Available records section start

(** Forced retirement. *)
Lemma fence_update_ok now e reason s f j d d' u : jobs d !! j_id j = Some j → fenced now reason s j = true →
  s ∈ [claimed; running] → isTerminalJobStatus (j_state (f j)) = true → kept (f j) j →
  (_ ← update_job (j_id j) f; mret tt) d = Ok (d', u) →
  jobs d' = jobs d ∨ ∃ j', jobs d' = <[j_id j := j']> (jobs d) ∧ move now e j [] j'.
Proof.
  intros Hj Hf Hs Ht Hk H. tx_step H d1 j' Eu. injection H as <- _.
  apply update_job_ok in Eu as (j0 & Hj0 & Hup & Hjobs & _). rewrite Hj in Hj0. injection Hj0 as <-.
  right. exists j'. split; [done|]. apply move_end with f; try done. left.
  unfold fenced in Hf. apply andb_prop in Hf as [[_ Hst]%andb_prop _]. apply bool_decide_eq_true in Hst.
  rewrite Hst. unfold in_lease. apply elem_of_cons in Hs as [->|Hs]; [done|]. apply list_elem_of_singleton in Hs as ->. done.
Qed.
Lemma fence_rows now s a d : ids_ok (jobs d) →
  NoDup (map j_id (fence_selected now a s d)) ∧
  Forall (λ j, jobs d !! j_id j = Some j ∧ fenced now a s j = true) (fence_selected now a s d).
Proof.
  intros Hids. destruct (table_rows _ Hids) as [Hk Hf]. unfold fence_selected. split.
  - eapply sublist_NoDup; [|apply filter_map_sublist]. rewrite Hk. apply NoDup_fst_map_to_list.
  - rewrite Forall_forall in *. intros j [Hj Hp]%list_elem_of_In%filter_In. split; [|done].
    apply Hf. by apply list_elem_of_In.
Qed.
Lemma quiet_each {A} (f : A → tx unit) l : (∀ x, quiet (f x)) → quiet (each f l).
Proof. intros Hf. induction l as [|x l IH]; cbn; quiet_tac. Qed.
(** One of its two UPDATEs. *)
Lemma fence_pass now e a s f d d' u : ids_ok (jobs d) → s ∈ [claimed; running] →
  (∀ j, isTerminalJobStatus (j_state (f j)) = true ∧ kept (f j) j) →
  each (λ j, _ ← update_job (j_id j) f; mret tt) (fence_selected now a s d) d = Ok (d', u) →
  moves now e (jobs d) [] (jobs d').
Proof.
  intros Hids Hs Hf H. destruct (fence_rows now s a d Hids) as [Hnd Hrows].
  eapply (rows_silent _ _ _ _ (λ j, fenced now a s j = true)); [exact Hnd|exact Hrows| |exact H].
  intros j d1 d2 u2 Hj Hp Hu. destruct (Hf j). by eapply fence_update_ok.
Qed.
Lemma fence_moves k e a reason d d' u : ids_ok (jobs d) →
  fenceAgentInFlightWork k a reason d = Ok (d', u) → moves (db_now k) e (jobs d) [] (jobs d').
Proof.
  intros Hids H. unfold fenceAgentInFlightWork in H. cbv zeta in H.
  tx_step H d1 held Er. injection Er as <- <-. tx_step H d2 u2 E2. tx_step H d3 started Er. injection Er as <- <-.
  tx_step H d4 u4 E4. tx_step H d5 u5 E5.
  assert (jobs d' = jobs d4) as ->.
  { match type of E5 with ?m _ = _ => assert (Q5 : quiet m) by (apply quiet_each; quiet_tac) end.
    match type of H with ?m _ = _ => assert (Q6 : quiet m) by (apply quiet_each; quiet_tac) end.
    apply Q5 in E5. apply Q6 in H. congruence. }
  apply (fence_pass (db_now k) e) in E2; [|done|by left|by split; [|split; first [done|left]]].
  apply (fence_pass (db_now k) e) in E4; [|by eapply moves_ids|by right; left|by split; [|split; first [done|left]]].
  exact (moves_app _ _ _ _ _ _ _ E2 E4).
Qed.
End handlers.

(** A retry reopens its job. *)
Lemma lane_retry_moves {sv : Services} {ot : Others} {cr : Crypto} now e ws jobId d d' r : ids_ok (jobs d) →
  retryDistributionJob ws jobId d = Ok (d', r) → moves now e (jobs d) [LRetry (rt_jobId r)] (jobs d').
Proof.
  intros Hids H. unfold retryDistributionJob in H. destruct (normalizeDistributionId jobId) as [id|]; [|done].
  tx_quiet H d1 admitted. tx_check H Had. tx_step H d2 found Ef. injection Ef as <- <-.
  destruct (jobs d1 !! id) as [j|] eqn:Hj; [|done].
  destruct (bool_decide _ && is_material j) eqn:Em; [|done]. apply andb_prop in Em as [_ Hm].
  tx_quiet H d3 u3. tx_check H Hr. apply andb_prop in Hr as [Hr Ha%Z.ltb_lt]. tx_quiet H d4 u4.
  destruct (approval_stale j) as [stale|]; [|done]. tx_check H Hst. tx_step H d5 always Ea. injection Ea as <- <-.
  tx_step H d6 j' Eu. apply update_job_ok in Eu as (j0 & Hj0 & Hup & Hjobs & _).
  tx_quiet H d7 u7. injection H as <- <-. cbn [rt_jobId].
  rewrite E in Hj. pose proof (Hids _ _ Hj) as Hid. rewrite E1, E0, E, Hj in Hj0. injection Hj0 as <-.
  rewrite E2, Hjobs, E1, E0, E. eapply moves_single; [done|]. rewrite <- Hid.
  eapply move_retry; [done|done|done| |exact Hup]. case_match; [by left|by right; left].
Qed.

(** * The rows of a poll *)

(** The sign of life changes nothing that decides on the agent. *)
Lemma polling_agent_touched now c body (m : gmap string agent_row) :
  polling_agent c (default no_caps (alter (seen_row now (poll_actions body) (poll_dns body)) (c_id c) m !! c_id c)) body
  = polling_agent c (default no_caps (m !! c_id c)) body.
Proof.
  rewrite lookup_alter_eq. destruct (m !! c_id c) as [a|]; [|done]. cbn. unfold seen_row.
  case_bool_decide; [done|]. unfold polling_agent. cbn. by destruct (poll_dns body).
Qed.
Lemma sequence_agent {ot : Others} id envelope d d' u c body : enforceAgentSequence id envelope d = Ok (d', u) →
  polling_agent c (default no_caps (agents d' !! id)) body = polling_agent c (default no_caps (agents d !! id)) body.
Proof.
  unfold enforceAgentSequence. destruct (envelopeSequence envelope) as [n|].
  - destruct (agents d !! id) as [a|] eqn:Ha; [|done]. case_match; [|done]. intros [= <- <-].
    cbn. by rewrite lookup_insert_eq.
  - cbv zeta. case_match; [done|]. by intros [= <- <-].
Qed.
Lemma sequence_signing {ot : Others} id envelope d d' u : enforceAgentSequence id envelope d = Ok (d', u) →
  signing d' = signing d.
Proof. unfold enforceAgentSequence. repeat case_match; try done; by intros [= <- <-]. Qed.
Lemma sequence_others {ot : Others} id envelope d d' u : enforceAgentSequence id envelope d = Ok (d', u) →
  others d' = others d.
Proof. unfold enforceAgentSequence. repeat case_match; try done; by intros [= <- <-]. Qed.
Lemma admission_others {ot : Others} ws d d' (b : bool) :
  service (λ w, match workspaceAdmits w ws with Ok b => Ok (w, b) | Err code => Err code end) d = Ok (d', b) →
  others d' = others d.
Proof. unfold service. destruct (workspaceAdmits _ _) as [x|]; [|done]. by intros [= <- <-]. Qed.
Lemma service_frame {ot : Others} {A} (f : W → result string (W * A)) d d' a : service f d = Ok (d', a) →
  agents d' = agents d ∧ signing d' = signing d.
Proof. unfold service. destruct (f _) as [[w x]|]; [|done]. by intros [= <- <-]. Qed.
(** A poll that gives out jobs runs over rows it selected. *)
Lemma poll_rows {sv : Services} {ot : Others} {cr : Crypto} k e busy fresh c envelope body d d' xs :
  claimJobs k e busy fresh c envelope body d = Ok (d', xs) →
  xs = [] ∧ jobs d' = jobs d ∨ ∃ o v d3, jobs d3 = jobs d ∧ signing d3 = signing d ∧ others d3 = others d ∧
    claim_rows k e c (polling_agent c (default no_caps (agents d !! c_id c)) body) v fresh
      (select_candidates busy (db_now k) c o (claim_maxJobs body) d3) d3 = Ok (d', xs).
Proof.
  intros H. unfold claimJobs in H.
  tx_step H d1 u1 Es. pose proof (sequence_agent _ _ _ _ _ c body Es) as Ha. pose proof (sequence_signing _ _ _ _ _ Es) as Hs.
  pose proof (sequence_others _ _ _ _ _ Es) as Ho. apply quiet_sequence in Es.
  tx_check H Hc. tx_step H d2 admitted Ew. destruct (service_frame _ _ _ _ Ew) as [Ha2 Hs2].
  pose proof (admission_others _ _ _ _ Ew) as Ho2. apply quiet_service in Ew.
  assert (Hnil : ∀ d3, jobs d3 = jobs d → (mret [] : tx (list dispatched)) d3 = Ok (d', xs) → xs = [] ∧ jobs d' = jobs d)
    by (by intros d3 Ed [= <- <-]).
  destruct admitted; cbn [negb] in H; [|left; eapply Hnil, H; congruence]. tx_step H d3 u3 Et.
  destruct (decide (poll_actions body = [])) as [Ea|Hne].
  { rewrite Ea in H. left. injection Et as <- _. eapply Hnil, H. cbn. congruence. }
  assert (Hm : ∀ A (x y : A), match poll_actions body with [] => x | _ => y end = y)
    by (intros; by destruct (poll_actions body)).
  rewrite Hm in H. injection Et as <- _. tx_step H d4 caps Ec. injection Ec as <- <-. tx_step H d5 rows Er. injection Er as <- <-.
  right. cbn [agents set_agents] in H. rewrite polling_agent_touched, Ha2, Ha in H.
  eexists _, _, _. split_and!; [| | |exact H]; cbn; congruence.
Qed.

(** What a SELECT of the poll returns. *)
Lemma candidates_of {sv : Services} {ot : Others} {cr : Crypto} busy now c o n d j : ids_ok (jobs d) →
  j ∈ select_candidates busy now c o n d →
  busy (j_id j) = false ∧ jobs d !! j_id j = Some j ∧ r_workspaceId (j_row j) = c_workspaceId c.
Proof.
  intros Hids Hj. destruct (chosen_rows created_le (λ j, negb (busy (j_id j)) && selectable (others d) now c o j) n
    (jobs d) Hids) as [_ Hf].
  rewrite Forall_forall in Hf. destruct (Hf j Hj) as [Hm [Hb Hs]%andb_prop]. split; [by apply negb_true_iff|].
  split; [done|]. unfold selectable in Hs. repeat (apply andb_prop in Hs as [Hs _]). by eapply bool_decide_eq_true.
Qed.
(** [Auth.require_auth]: [path] or [excluded_paths] may be [None]. *)
Definition require_auth (path : option string)
    (excluded_paths : option (list string)) : bool :=
  match path with
  | None => true
  | Some path =>
      match excluded_paths with
      | None => true
      | Some excluded_paths =>
          if Nat.eqb (length excluded_paths) 0 then true
          else
            let path := rstrip "/" path +:+ "/" in
            negb (existsb (fun excluded_path => startswith path excluded_path)
                          excluded_paths)
      end
  end.

(** [Auth.authorization_header] *)
Definition authorization_header (request : option Request) : option string :=
  match request with
  | None => None
  | Some request => headers_get request "Authorization"
  end.

(** The specification's wording of the same decision, for comparison with
    [require_auth]: the trailing slash is normalized on the path and on every
    excluded entry, and an empty path or an empty exclusion list requires
    authentication. *)
Definition normalize_slash (s : string) : string := rstrip "/" s +:+ "/".

Definition requires_auth_spec (path : string) (excluded_paths : list string) : bool :=
  match path, excluded_paths with
  | EmptyString, _ => true
  | _, [] => true
  | _, _ =>
      negb (existsb (fun e => startswith (normalize_slash path) (normalize_slash e))
                    excluded_paths)
  end.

Available records section end

Exercise details: Look through the records above for the string "claimed", then copy every line that has it.

Completed task:
  s ∈ [claimed; running] → isTerminalJobStatus (j_state (f j)) = true → kept (f j) j →
Lemma fence_pass now e a s f d d' u : ids_ok (jobs d) → s ∈ [claimed; running] →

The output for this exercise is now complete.